Abstract:
In computational learning theory, concepts are subsets of a set of instances and a concept class is a set of concepts. In many computational learning models, learning algorithms have the goal to identify the target concept in a concept class from a small number of examples, i.e., labelled instances.
We study graph-theoretic representations of concept classes and their connections to a particular notion of learning complexity, namely teaching complexity. Teaching complexity is a complexity measure for the number of training examples needed in teaching models in which a helpful teacher provides examples to the learner. One
type of graph that we study in this thesis is the one-inclusion graph; In this graph the vertices are concepts and there is an edge between two concepts if they disagree on exactly one instance. One-inclusion graphs have proven useful in analyzing some computational learning properties, e.g., sample compression sizes and expected mistake
bounds of prediction algorithms.
This thesis establishes strong connections between one-inclusion graphs and teaching complexity. We show that the teaching dimension of a concept, i.e., the minimum number of examples required for teaching that concept, is lower bounded by the degree
of the corresponding vertex in the one-inclusion graph. Furthermore, we prove that for concepts in shortest-path-closed classes, the lower bounds are always attained.

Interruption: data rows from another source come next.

(** Python [int(x)] on a float, which [IntegerField.get_prep_value] applies
    before the value is written: truncation toward zero. *)
Definition py_int (q : Q) : Z :=
  if Qle_bool 0 q then Qfloor q else - Qfloor (- q).

(** [IntegerField(null=True)]: the value that reaches the column. *)
Definition IntegerField_prep (v : option Q) : option Z := option_map py_int v.

(** [Title.compute_rating]: [self.rating = reviews.aggregate(Avg('score'))
    ['score__avg']; self.save()]. *)
Definition compute_rating (db : DB) (tid : nat) : DB :=
  let avg := Avg (scores_of db tid) in
  set_titles db
    (map (fun t => if Nat.eqb (title_id t) tid
                   then set_title_rating t (IntegerField_prep avg) else t)
         (titles db)).

(** Django [Model.save]: an UPDATE of the row with the same primary key when
    there is one, an INSERT otherwise. *)
Fixpoint upsert_review (r : Review) (rs : list Review) : list Review :=
  match rs with
  | [] => [r]
  | r' :: rs' => if Nat.eqb (review_id r') (review_id r) then r :: rs'
                 else r' :: upsert_review r rs'
  end.

(** The database constraints checked on the write of a review row: the
    foreign keys to the title and to the author, the [CHECK (score >= 0)] of
    a [PositiveSmallIntegerField], and [unique_together = ('title',
    'author')].  (The upper bound 32767 of [smallint] depends on the
    database backend: PostgreSQL enforces it, SQLite does not; it is not
    modelled.) *)
Definition review_row_ok (db : DB) (r : Review) : bool :=
  match find_title db (review_title r) with
  | None => false
  | Some _ =>
      existsb (fun u => Nat.eqb (user_id u) (review_author r)) (users db)
      && (0 <=? review_score r)
      && negb (existsb (fun r' => negb (Nat.eqb (review_id r') (review_id r))
                               && Nat.eqb (review_title r') (review_title r)
                               && Nat.eqb (review_author r') (review_author r))
                    (reviews db))
  end.
(** * QS-Formatter: the review editor of bilingual question records

    A shallow embedding of the TypeScript front end (types.ts,
    PreviewEditor, QuestionCard, AddQuestionForm, the upload page and the
    address of the back end each component computes) and of the alignment
    and confidence steps of the extraction pipeline, with the properties
    the specification states about them.

    React state is modelled by explicit state passing: every component is a
    record of its [useState] cells and every handler a function from the
    state before the event to the state after it.  The image upload, the
    one network effect of the handlers, runs in a small state monad over the
    responses of the server. *)

From Stdlib Require Import ZArith NArith QArith Lqa PrimFloat.
From Stdlib Require Import Ascii String DecimalNat.
From stdpp Require Import base tactics option list sorting gmap.

Set Default Proof Using "Type".
Set Warnings "-inexact-float".

Local Open Scope nat_scope.

(** ** JavaScript strings

    A JavaScript string is a sequence of UTF-16 code units.  The empty
    string is the only falsy one. *)

Abbreviation code_unit := N (only parsing).
Abbreviation jsstring := (list N) (only parsing).

(** A literal of the source, for the ASCII literals the handlers use. *)
Definition lit (s : string) : jsstring :=
  N_of_ascii <$> list_ascii_of_string s.

(** Truthiness of a string: [s ? a : b], [s || t], [!s]. *)
Definition truthy (s : jsstring) : bool :=
  match s with [] => false | _ :: _ => true end.

(** [WhiteSpace] and [LineTerminator] of ECMAScript, the code units that
    [String.prototype.trim] strips. *)
Definition isWhiteSpace (c : code_unit) : bool :=
  ((9 <=? c) && (c <=? 13) || (c =? 32) || (c =? 160) || (c =? 5760)
   || (8192 <=? c) && (c <=? 8202) || (c =? 8232) || (c =? 8233)
   || (c =? 8239) || (c =? 8287) || (c =? 12288) || (c =? 65279))%N.

Fixpoint trimStart (s : jsstring) : jsstring :=
  match s with
  | c :: s' => if isWhiteSpace c then trimStart s' else s
  | [] => []
  end.

Definition trimEnd (s : jsstring) : jsstring :=
  reverse (trimStart (reverse s)).

Definition trim (s : jsstring) : jsstring := trimEnd (trimStart s).

(** The decimal digits of a number, most significant first. *)
Fixpoint uint_units (d : Decimal.uint) : jsstring :=
  match d with
  | Decimal.Nil => []
  | Decimal.D0 d => 48%N :: uint_units d
  | Decimal.D1 d => 49%N :: uint_units d
  | Decimal.D2 d => 50%N :: uint_units d
  | Decimal.D3 d => 51%N :: uint_units d
  | Decimal.D4 d => 52%N :: uint_units d
  | Decimal.D5 d => 53%N :: uint_units d
  | Decimal.D6 d => 54%N :: uint_units d
  | Decimal.D7 d => 55%N :: uint_units d
  | Decimal.D8 d => 56%N :: uint_units d
  | Decimal.D9 d => 57%N :: uint_units d
  end.

(** [`${n}`] for a non-negative integer [n] (an array length, an index). *)
Definition Number_toString (n : nat) : jsstring :=
  uint_units (Nat.to_uint n).

(** ** types.ts *)

Inductive QuestionType := multiple_choice | integer | fill_ups | true_false.
Inductive TableRenderMode := preserve | image.

#[global] Instance QuestionType_eq_dec : EqDecision QuestionType.
Proof. solve_decision. Defined.

Module ImageData.
Record t := mk {
  id : jsstring;
  filename : jsstring;
  path : jsstring;
  content_type : jsstring;
}.
End ImageData.

Module Option.
Record t := mk {
  label : jsstring;
  english_text : jsstring;
  hindi_text : jsstring;
  needs_image : option bool;
  images : option (list ImageData.t);
}.

(** [{ ...opt, label: l }] *)
Definition with_label (l : jsstring) (opt : t) : t :=
  mk l (english_text opt) (hindi_text opt) (needs_image opt) (images opt).

(** [{ ...opt, english_text: e }] *)
Definition with_english_text (e : jsstring) (opt : t) : t :=
  mk (label opt) e (hindi_text opt) (needs_image opt) (images opt).

(** [{ ...opt, hindi_text: h }] *)
Definition with_hindi_text (h : jsstring) (opt : t) : t :=
  mk (label opt) (english_text opt) h (needs_image opt) (images opt).

(** [{ label: l, english_text: '', hindi_text: '' }] *)
Definition empty (l : jsstring) : t := mk l [] [] None None.

(** The callback [o => o.english_text || o.hindi_text], as a boolean. *)
Definition has_text (o : t) : bool :=
  truthy (english_text o) || truthy (hindi_text o).

(** What an option says, its label apart. *)
Definition content (o : t) :=
  (english_text o, hindi_text o, needs_image o, images o).

(** The field [handleOptionChange] writes: ['english_text' | 'hindi_text']. *)
Inductive field := english_text_field | hindi_text_field.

We then prove that the average case teaching complexity of any shortest-path-closed class is linearly upper-bounded by the Vapnik-Chervonenkis (VC) dimension of the class. As the VC dimension reflects the complexity of learning from randomly chosen
examples, our theorem gives the evidence that, for the shortest-path-closed concept classes, the average difficulty of learning from a helpful teacher is not higher than that of learning from random examples. We also provide the first characteristic property of
shortest-path-closure in terms of minimum teaching sets and the one-inclusion graph.
As the one-inclusion graphs only provide partial distinguishing information between concepts, we introduce a new type of graph called minimal Hamming graph which provides the complete distinguishing information between concepts. In contrast to the one-inclusion graph, the vertex degrees in the minimal Hamming graph provide non-trivial upper bounds on the teaching dimension of concepts. Furthermore, we define locally orthogonal concept classes in which the teaching dimension of the concepts always meets the upper bound. We also show that locally orthogonal concept classes generalize the shortest-path-closed classes. We prove that the minimal Hamming graphs of such classes are triangle-free and K2;3-free. Some interesting sufficient conditions for local orthogonality are also studied.
We show that the graph-theoretic results on teachability are useful for studying sample compression schemes. A universal sample compression scheme|the peeling sample compression scheme is presented. This compression scheme generalizes some
state-of-the-art compression schemes. In addition, we show that the size of this compression scheme is related to teaching complexity if certain graph-theoretic criteria are fulfilled.
Description:
A Thesis Submitted to the Faculty of Graduate Studies and Research In Partial Fulfillment of the Requirements for the Degree of Master of Science in Computer Science, University of Regina. X, 85 l.